John Rudolph, son of Adam Rudolph and Margaretha Weimer was born about 1772, perhaps before the family settled in Virginia, but he grew up in the Cedar Creek area of Frederick and Shenandoah Counties. He and Elizabeth had three children in quick sucession but after five years of marriage things began to go wrong. According to court records John Rudolph laid in wait and attached a young girl named Mary Fletcher and cut off her ear in May of 1802. He was apprehended and jailed in Winchester, where trial was held in District Court September 1802. A jury trial was held and John was sentenced to seven years in the Virginia state penitentiary in Richmond. The jury believed him to be "a man of incorrigible disposition," and should serve at hard labor while in prison. He was also fined 200 dollars, one quarter of that to compensate the victim, the rest to cover cost to the state.

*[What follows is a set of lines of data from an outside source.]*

(* ===== verification/InsXfer.v ===== *)
(** The analysis routines that copy tags: src/ins_xfer_op.cpp, src/ins_movsx_op.cpp and those
    of src/libdft_core.cpp. *)

From S2P Require Import Prelude TagTraits Tagmap Regs InsOps.

Module InsXfer.
Import TagTraits Tagmap Regs InsOps.

Section ops.
Context {B tag : Type} `{TagOps B tag}.
Notation prog := (prog (engine B tag)).

(** ** ins_xfer_op.cpp *)

Definition r2r_xfer_opb_ul (tid dst src : N) : prog unit := xfer_byte (reg tid dst 1) (reg tid src 0).
Definition r2r_xfer_opb_lu (tid dst src : N) : prog unit := xfer_byte (reg tid dst 0) (reg tid src 1).
Definition r2r_xfer_opb_u (tid dst src : N) : prog unit := xfer_byte (reg tid dst 1) (reg tid src 1).
Definition r2r_xfer_opb_l (tid dst src : N) : prog unit := xfer_byte (reg tid dst 0) (reg tid src 0).
Definition r2r_xfer_opw (tid dst src : N) : prog unit := xfer_n 2 (reg tid dst) (reg tid src).
Definition r2r_xfer_opl (tid dst src : N) : prog unit := xfer_n 4 (reg tid dst) (reg tid src).
Definition r2r_xfer_opq (tid dst src : N) : prog unit := xfer_n 8 (reg tid dst) (reg tid src).
Definition r2r_xfer_opx (tid dst src : N) : prog unit := xfer_n 16 (reg tid dst) (reg tid src).
Definition r2r_xfer_opy (tid dst src : N) : prog unit := xfer_n 32 (reg tid dst) (reg tid src).

Definition m2r_xfer_opb_u (tid dst src : N) : prog unit := xfer_byte (reg tid dst 1) (Mem src).
Definition m2r_xfer_opb_l (tid dst src : N) : prog unit := xfer_byte (reg tid dst 0) (Mem src).
Definition m2r_xfer_opw (tid dst src : N) : prog unit := xfer_n 2 (reg tid dst) (mem src).
Definition m2r_xfer_opl (tid dst src : N) : prog unit := xfer_n 4 (reg tid dst) (mem src).
Definition m2r_xfer_opq (tid dst src : N) : prog unit := xfer_n 8 (reg tid dst) (mem src).
Definition m2r_xfer_opx (tid dst src : N) : prog unit := xfer_n 16 (reg tid dst) (mem src).
Definition m2r_xfer_opy (tid dst src : N) : prog unit := xfer_n 32 (reg tid dst) (mem src).

Definition r2m_xfer_opb_u (tid dst src : N) : prog unit := xfer_byte (Mem dst) (reg tid src 1).
Definition r2m_xfer_opb_l (tid dst src : N) : prog unit := xfer_byte (Mem dst) (reg tid src 0).
Definition r2m_xfer_opw (tid dst src : N) : prog unit :=
  _ ← xfer_byte (Mem dst) (reg tid src 0);
  xfer_byte (Mem (add64 dst 1)) (reg tid src 1).
Definition r2m_xfer_opl (tid dst src : N) : prog unit := xfer_n 4 (mem dst) (reg tid src).
Definition r2m_xfer_opq (tid dst src : N) : prog unit := xfer_n 8 (mem dst) (reg tid src).
Definition r2m_xfer_opx (tid dst src : N) : prog unit := xfer_n 16 (mem dst) (reg tid src).
Definition r2m_xfer_opy (tid dst src : N) : prog unit := xfer_n 32 (mem dst) (reg tid src).

Definition m2m_xfer_opb (dst src : N) : prog unit := xfer_byte (Mem dst) (Mem src).
Definition m2m_xfer_opw (dst src : N) : prog unit := xfer_n 2 (mem dst) (mem src).
Definition m2m_xfer_opl (dst src : N) : prog unit := xfer_n 4 (mem dst) (mem src).
Definition m2m_xfer_opq (dst src : N) : prog unit := xfer_n 8 (mem dst) (mem src).

(** The upper half of a 16-byte register. *)
Definition m2r_xfer_opq_h (tid dst src : N) : prog unit :=
  xfer_n 8 (fun i => reg tid dst (i + 8)) (mem src).
Definition r2m_xfer_opq_h (tid dst src : N) : prog unit :=
  xfer_n 8 (mem dst) (fun i => reg tid src (i + 8)).

(** The repeated stores of RAX to [count] elements, [count << sh] bytes, upwards or, with the
    direction flag, downwards; [w] is the number of tags of the array. *)
Definition EFLAGS_DF (eflags : N) : N := N.land eflags 0x0400.
Definition stos_n (w : nat) (sh : N) (tid dst count eflags : N) : prog unit :=
  src_tag ← tags w (reg tid DFT_REG_RAX);
  let n := shl64 count sh in
  if EFLAGS_DF eflags =? 0 then
    for_loop (N.to_nat n) 0 (fun i =>
      tagmap_setb (add64 dst i) (nth_tag src_tag (i mod N.of_nat w)))
  else
    for_loop (N.to_nat n) 0 (fun i =>
      let dst_addr := add64 (add64 (sub64 dst n) 1) i in
      tagmap_setb dst_addr (nth_tag src_tag (i mod N.of_nat w))).
Definition r2m_xfer_opbn (tid dst count eflags : N) : prog unit := stos_n 1 0 tid dst count eflags.
Definition r2m_xfer_opwn (tid dst count eflags : N) : prog unit := stos_n 2 1 tid dst count eflags.
Definition r2m_xfer_opln (tid dst count eflags : N) : prog unit := stos_n 4 2 tid dst count eflags.
(** It shifts by 2, as the one for four bytes does. *)
Definition r2m_xfer_opqn (tid dst count eflags : N) : prog unit := stos_n 8 2 tid dst count eflags.

Definition lea_n (n : nat) (tid dst base index : N) : prog unit :=
  for_loop n 0 (fun i =>
    a ← get_tag (reg tid base i);
    b ← get_tag (reg tid index i);
    combine_to (reg tid dst i) a b tid).
Definition _lea_opw (tid dst base index : N) : prog unit := lea_n 2 tid dst base index.
Definition _lea_opl (tid dst base index : N) : prog unit := lea_n 4 tid dst base index.
Definition _lea_opq (tid dst base index : N) : prog unit := lea_n 8 tid dst base index.

(** With the bytes reversed. *)
Definition m2r_xfer_opw_rev (tid dst src : N) : prog unit :=
  xfer_n 2 (reg tid dst) (fun i => mem src (1 - i)).
Definition m2r_xfer_opl_rev (tid dst src : N) : prog unit :=
  xfer_n 4 (reg tid dst) (fun i => mem src (3 - i)).
Definition m2r_xfer_opq_rev (tid dst src : N) : prog unit :=
  xfer_n 8 (reg tid dst) (fun i => mem src (7 - i)).
Definition r2m_xfer_opw_rev (tid dst src : N) : prog unit :=
  _ ← xfer_byte (Mem dst) (reg tid src 1);
  xfer_byte (Mem (add64 dst 1)) (reg tid src 0).
Definition r2m_xfer_opl_rev (tid dst src : N) : prog unit :=
  xfer_n 4 (fun i => mem dst (3 - i)) (reg tid src).
Definition r2m_xfer_opq_rev (tid dst src : N) : prog unit :=
  xfer_n 8 (fun i => mem dst (7 - i)) (reg tid src).

(** ** ins_movsx_op.cpp *)

(** One tag for all bytes of the destination. *)
Definition spread_n (n : nat) (dst : N -> loc) (src : loc) : prog unit :=
  src_tag ← get_tag src; for_loop n 0 (fun i => set_tag_at (dst i) src_tag).
Definition _movsx_r2r_opwb_u (tid dst src : N) : prog unit := spread_n 2 (reg tid dst) (reg tid src 1).
Definition _movsx_r2r_opwb_l (tid dst src : N) : prog unit := spread_n 2 (reg tid dst) (reg tid src 0).
Definition _movsx_r2r_oplb_u (tid dst src : N) : prog unit := spread_n 4 (reg tid dst) (reg tid src 1).
Definition _movsx_r2r_oplb_l (tid dst src : N) : prog unit := spread_n 4 (reg tid dst) (reg tid src 0).
Definition _movsx_r2r_opqb_u (tid dst src : N) : prog unit := spread_n 8 (reg tid dst) (reg tid src 1).
Definition _movsx_r2r_opqb_l (tid dst src : N) : prog unit := spread_n 8 (reg tid dst) (reg tid src 0).

(** The tags of the source repeated; the registers are read byte by byte. *)
Definition _movsx_r2r_oplw (tid dst src : N) : prog unit :=
  xfer_n 4 (reg tid dst) (fun i => reg tid src (i mod 2)).
Definition _movsx_r2r_opqw (tid dst src : N) : prog unit :=
  xfer_n 8 (reg tid dst) (fun i => reg tid src (i mod 2)).
Definition _movsx_r2r_opql (tid dst src : N) : prog unit :=
  xfer_n 8 (reg tid dst) (fun i => reg tid src (i mod 4)).

Definition _movsx_m2r_opwb (tid dst src : N) : prog unit := spread_n 2 (reg tid dst) (Mem src).
Definition _movsx_m2r_oplb (tid dst src : N) : prog unit := spread_n 4 (reg tid dst) (Mem src).
Definition _movsx_m2r_opqb (tid dst src : N) : prog unit := spread_n 8 (reg tid dst) (Mem src).
Definition movsx_m2r (w : nat) (n : nat) (tid dst src : N) : prog unit :=
  src_tags ← tags w (mem src);
  for_loop n 0 (fun i => set_tag_at (reg tid dst i) (nth_tag src_tags (i mod N.of_nat w))).
Definition _movsx_m2r_oplw (tid dst src : N) : prog unit := movsx_m2r 2 4 tid dst src.
Definition _movsx_m2r_opqw (tid dst src : N) : prog unit := movsx_m2r 2 8 tid dst src.
Definition _movsx_m2r_opql (tid dst src : N) : prog unit := movsx_m2r 4 8 tid dst src.

(** ** libdft_core.cpp *)

Definition _cbw (tid : N) : prog unit := xfer_byte (reg tid DFT_REG_RAX 1) (reg tid DFT_REG_RAX 0).
Definition _cwde (tid : N) : prog unit :=
  _ ← xfer_byte (reg tid DFT_REG_RAX 2) (reg tid DFT_REG_RAX 0);
  xfer_byte (reg tid DFT_REG_RAX 3) (reg tid DFT_REG_RAX 1).
Definition _cdqe (tid : N) : prog unit :=
  xfer_n 4 (fun i => reg tid DFT_REG_RAX (i + 4)) (reg tid DFT_REG_RAX).
Definition _cwd (tid : N) : prog unit :=
  _ ← xfer_byte (reg tid DFT_REG_RDX 0) (reg tid DFT_REG_RAX 0);
  xfer_byte (reg tid DFT_REG_RDX 1) (reg tid DFT_REG_RAX 1).
Definition _cdq (tid : N) : prog unit := xfer_n 4 (reg tid DFT_REG_RDX) (reg tid DFT_REG_RAX).
Definition _cqo (tid : N) : prog unit := xfer_n 8 (reg tid DFT_REG_RDX) (reg tid DFT_REG_RAX).

(** POPA and POPAD: eight registers of [2^sh] bytes from the one numbered [DFT_REG_RDI] on,
    where the test for RSP compares the counter, not the register number. *)
Definition restore_n (w : nat) (sh : N) (tid src : N) : prog unit :=
  for_loop 8 0 (fun i =>
    if i =? DFT_REG_RSP then mret tt
    else
      let offset := if i <? DFT_REG_RSP then N.shiftl i sh else N.shiftl (i - 1) sh in
      src_tag ← tags w (mem (add64 src offset));
      for_loop w 0 (fun j => set_tag_at (reg tid (DFT_REG_RDI + i) j) (nth_tag src_tag j))).
Definition m2r_restore_opw (tid src : N) : prog unit := restore_n 2 1 tid src.
Definition m2r_restore_opl (tid src : N) : prog unit := restore_n 4 2 tid src.

(** PUSHA and PUSHAD: the registers from RDI to R15, at offsets that start at that of RDI. *)
Definition save_n (w : nat) (sh : N) (tid dst : N) : prog unit :=
  for_loop (N.to_nat (DFT_REG_XMM0 - DFT_REG_RDI)) DFT_REG_RDI (fun i =>
    if i =? DFT_REG_RSP then mret tt
    else
      let offset := if i <? DFT_REG_RSP then N.shiftl i sh else N.shiftl (i - 1) sh in
      src_tag ← tags w (reg tid i);
      for_loop w 0 (fun j => tagmap_setb (add64 (add64 dst offset) j) (nth_tag src_tag j))).
Definition r2m_save_opw (tid dst : N) : prog unit := save_n 2 1 tid dst.
Definition r2m_save_opl (tid dst : N) : prog unit := save_n 4 2 tid dst.
End ops.
End InsXfer.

What resources John had were needed to provide for his wife and children and so he was unable to pay the fine, so Fletcher (a minor) by a guardian, believed that John's brothers, George and Jacob, were hiding some of his assets and brought them to court to recover what was owed her. His brothers insisted that John had no assets to hide and they had nothing to surrender.

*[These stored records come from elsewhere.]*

(* ===== verification/Instrument.v ===== *)
(** The instrumentation: which analysis routines are inserted before an instruction, from the
    [ins_*_op] functions of the src/ins_*.cpp files and [ins_inspect] of src/libdft_core.cpp.
    The framework that decodes instructions and runs the inserted calls is a parameter, the
    class [Pin], with the functions of it that the source calls.  An inserted call is a
    function of what is known when the instruction is about to run. *)

From S2P Require Import Prelude TagTraits Tagmap Regs InsOps InsXfer InsXchg.

Module Instrument.
Import TagTraits Tagmap Regs InsOps InsXfer InsXchg.
(* ===== verification/SsaTag.v ===== *)
(** The diagram tags of a build without garbage collection, src/ssa_tag_nogc.h and
    src/ssa_tag_nogc.cpp: a tag is the diagram of a set of offsets, and each thread remembers
    its last combination.  A thread waits for its worker, so a task is a call. *)

From stdpp Require Import strings pretty.
From S2P Require Import Prelude MtbddNode NodeStore MtbddCore BddApply SsaTask TagTraits.

Module SsaTag.
Import MtbddNode NodeStore MtbddCore BddApply SsaTask TagTraits.

Section ssa.
Context {T C : Type} `{NodeTable T} `{OpCache C}.
Notation mgr := (mgr T C).

(** The one entry of a thread's cache, zeros when the thread starts. *)
Record ssa_tls_t := mk_tls { cb_cache_l : N; cb_cache_r : N; cb_cache_v : N }.
Definition tls_new : ssa_tls_t := mk_tls 0 0 0.

(** The package, the set of the variables and the array [ssa_tls]. *)
Record ssa := mk_ssa { package : mgr; var_set : N; ssa_tls : gmap N ssa_tls_t }.

Definition on_package {A} (p : prog mgr A) : prog ssa A := fun s =>
  match p (package s) with
  | Done a m => Done a (mk_ssa m (var_set s) (ssa_tls s))
  | Exit r m => Exit r (mk_ssa m (var_set s) (ssa_tls s))
  | NoFuel => NoFuel
  end.

Definition tls_at (tid : N) (s : ssa) : ssa_tls_t := default tls_new (ssa_tls s !! tid).
Definition set_tls (tid : N) (tls : ssa_tls_t) (s : ssa) : ssa :=
  mk_ssa (package s) (var_set s) (<[tid := tls]> (ssa_tls s)).

Definition ssa_tag_alloc (offset tid : N) : prog ssa N :=
  let array := bit_array offset in
  s ← gets id;
  on_package (task_cube_nogc (var_set s) array).

Definition ssa_tag_combine (lhs rhs tid : N) : prog ssa N :=
  if lhs =? 0 then mret rhs
  else if (rhs =? 0) || (lhs =? rhs) then mret lhs
  else
    tls ← gets (tls_at tid);
    if (cb_cache_l tls =? lhs) && (cb_cache_r tls =? rhs) then mret (cb_cache_v tls)
    else
      res ← on_package (task_combine_nogc lhs rhs);
      _ ← modify (set_tls tid (mk_tls lhs rhs res));
      mret res.

Definition print_one (offset : N) : string := pretty offset +:+ " ".

Definition ssa_tag_print (tag : N) : prog ssa string :=
  s ← gets id;
  offset_buf ← (if negb (tag =? 0) then on_package (offset_buf tag (var_set s)) else mret []);
  mret (print_offsets print_one offset_buf).

(** The package is given with its limits set and initialised. *)
Definition ssa_init : prog mgr ssa :=
  _ ← modify sylvan_gc_disable;
  vs ← make_var_set;
  m ← gets id;
  mret (mk_ssa m vs ∅).

Definition ssa_thread_start (tid : N) : prog ssa unit := modify (set_tls tid tls_new).

#[export] Instance ssa_tag : TagOps ssa N := {
  cleared_val := 0;
  tag_is_empty t := t =? 0;
  tag_combine := ssa_tag_combine;
  tag_alloc := ssa_tag_alloc
}.
End ssa.
Arguments ssa : clear implicits.
End SsaTag.
(** ** The invariant *)

(** The package, with the diagrams that the protected pointers point to. *)
Definition synced s : mgr := set_protected (protected_values s) (package s).
Definition guarded s (p : N) : Prop := p + 8 ∈ pt_list (pointers s).
Definition objects s : list N := concat (map (block_objects SSA_BLK) (ssa_blk_list s)).

(** The object holds the diagram of a set of offsets, which garbage collection keeps. *)
Definition used s (p : N) : Prop :=
  guarded s p /\ bdd s p <> 0 /\ exists f, offsets_den (st (package s)) (bdd s p) f.
(** The offsets of a tag. *)
Definition tag_offs s (p o : N) : Prop := p <> 0 /\ diagram_offs (st (package s)) (bdd s p) o.

(** The queue holds [Q], the next object first. *)
Record queue_is s Q : Prop := {
  qi_h : free_h s < SSA_BLK;
  qi_t : free_t s = (free_h s + N.of_nat (length Q)) mod SSA_BLK;
  qi_length : N.of_nat (length Q) < SSA_BLK;
  qi_items : forall j p, Q !! j = Some p ->
    mget (free_q s) ((free_h s + N.of_nat j) mod SSA_BLK) = p
}.

(** [L] are the references that exist, [X] the objects just taken from the queue, and [Q] those in
    the queue. *)
Record core s L X Q : Prop := {
  c_package : mgr_inv (synced s);
  c_var_set : denotes (st (package s)) 0 (var_set s) (set_tree vars);
  c_var_guarded : at_var_set ∈ pt_list (pointers s);
  c_pointers : pt_inv (pointers s);
  c_nodup : NoDup (pt_list (pointers s));
  c_known a : a ∈ pt_list (pointers s) ->
    a = at_var_set \/ (exists w, w < n_workers s /\ a = at_res w) \/
    exists p, p ∈ objects s /\ a = p + 8;
  c_blocks : ssa_blk_list s = map blk (nseq 0 (length (ssa_blk_list s)));
  c_queue : queue_is s Q;
  c_free_nodup : NoDup (X ++ Q);
  c_free p : p ∈ X ++ Q -> p ∈ objects s /\ p ∉ L /\ ~ guarded s p;
  c_count p : p ∈ objects s -> p ∉ X ->
    ref_count s p = all_ones /\ p ∉ L /\ ~ guarded s p \/ ref_count s p = refs L p;
  c_used p : p ∈ objects s -> p ∉ X ++ Q -> ref_count s p <> all_ones -> used s p;
  c_refs p : p ∈ L -> p <> 0 -> p ∈ objects s;
  c_few : N.of_nat (length L) < all_ones
}.

Lemma elem_of_objects s L X Q p :
  core s L X Q -> p ∈ objects s <->
  exists k, k < N.of_nat (length (ssa_blk_list s)) /\ object_of SSA_BLK k p.
Proof.
  intros Hc. unfold objects. rewrite (c_blocks _ _ _ _ Hc), length_map, length_nseq, map_map.
  rewrite <- flat_map_concat_map. rewrite list_elem_of_In, in_flat_map.
  setoid_rewrite <- list_elem_of_In. setoid_rewrite elem_of_nseq. setoid_rewrite elem_of_block.
  split; intros (k & Hk & Hp); exists k; split; try lia; done.
Qed.

Lemma core_object s L X Q p : core s L X Q -> p ∈ objects s -> object SSA_BLK p.
Proof. intros Hc (k & _ & Hp)%(elem_of_objects _ _ _ _ _ Hc). by exists k. Qed.

(** A reference keeps its object in use. *)
Lemma core_ref s L X Q p :
  core s L X Q -> p ∈ L -> p <> 0 ->
  p ∈ objects s /\ p ∉ X ++ Q /\ ref_count s p = refs L p /\ ref_count s p <> all_ones /\ used s p.
Proof.
  intros Hc Hp Hnz. pose proof (c_refs _ _ _ _ Hc p Hp Hnz) as Ho.
  assert (p ∉ X ++ Q) as Hn by (intros Hq; by destruct (c_free _ _ _ _ Hc p Hq) as (_ & ? & _)).
  assert (p ∉ X) as Hx by (intros ?; apply Hn, elem_of_app; by left).
  destruct (c_count _ _ _ _ Hc p Ho Hx) as [(_ & Hno & _)|Hr]; [done|].
  assert (ref_count s p <> all_ones) as Hne.
  { rewrite Hr. pose proof (refs_le L p). pose proof (c_few _ _ _ _ Hc). lia. }
  split_and!; try done. by apply (c_used _ _ _ _ Hc).
Qed.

Upon serving sentence, John returned to his home in Frederick County, but it was not long until Elizabeth left and went to live with relatives in Shenandoah County and in November 1811, the two older children were bound out to David and Jonathan Pitman by the Overseer of the Poor. Elizabeth then filed suit for support for herself and the children in July 1812. John refused to answer the summons to appear in court and Elizabeth failed to follow up. Where John lived and what he did for the next six or seven years is not known but in May 1819, Joseph Lockmiller, a youth of 13 testified that as he was walking to his grandfather's house, John Rudolph came out of the woods grabbed him and cut off his ear. Rudolph was apprehended but details about a trial or his fate have not been found. If he was incarcerate it was for a short time because by 1824 he was back in the Cedar Creek area and received a patent for 200 acres on Cedar Creek, straddling the Frederick and Shenandoah County line, that had been survey for Jacob Garrett in 1823 and assigned to Rudolph by Garrett. He apparently took up residence there and in 1826, conveyed 100 acres of the tract to "Adam Rudolph, (his son)." He died some time between then and September, 1832. Adam and his two sisters, Catherine and Elizabeth, "heirs of John Rudolph, deceased," sold all interest in his land to their uncle, Henry Richards, in October, 1832.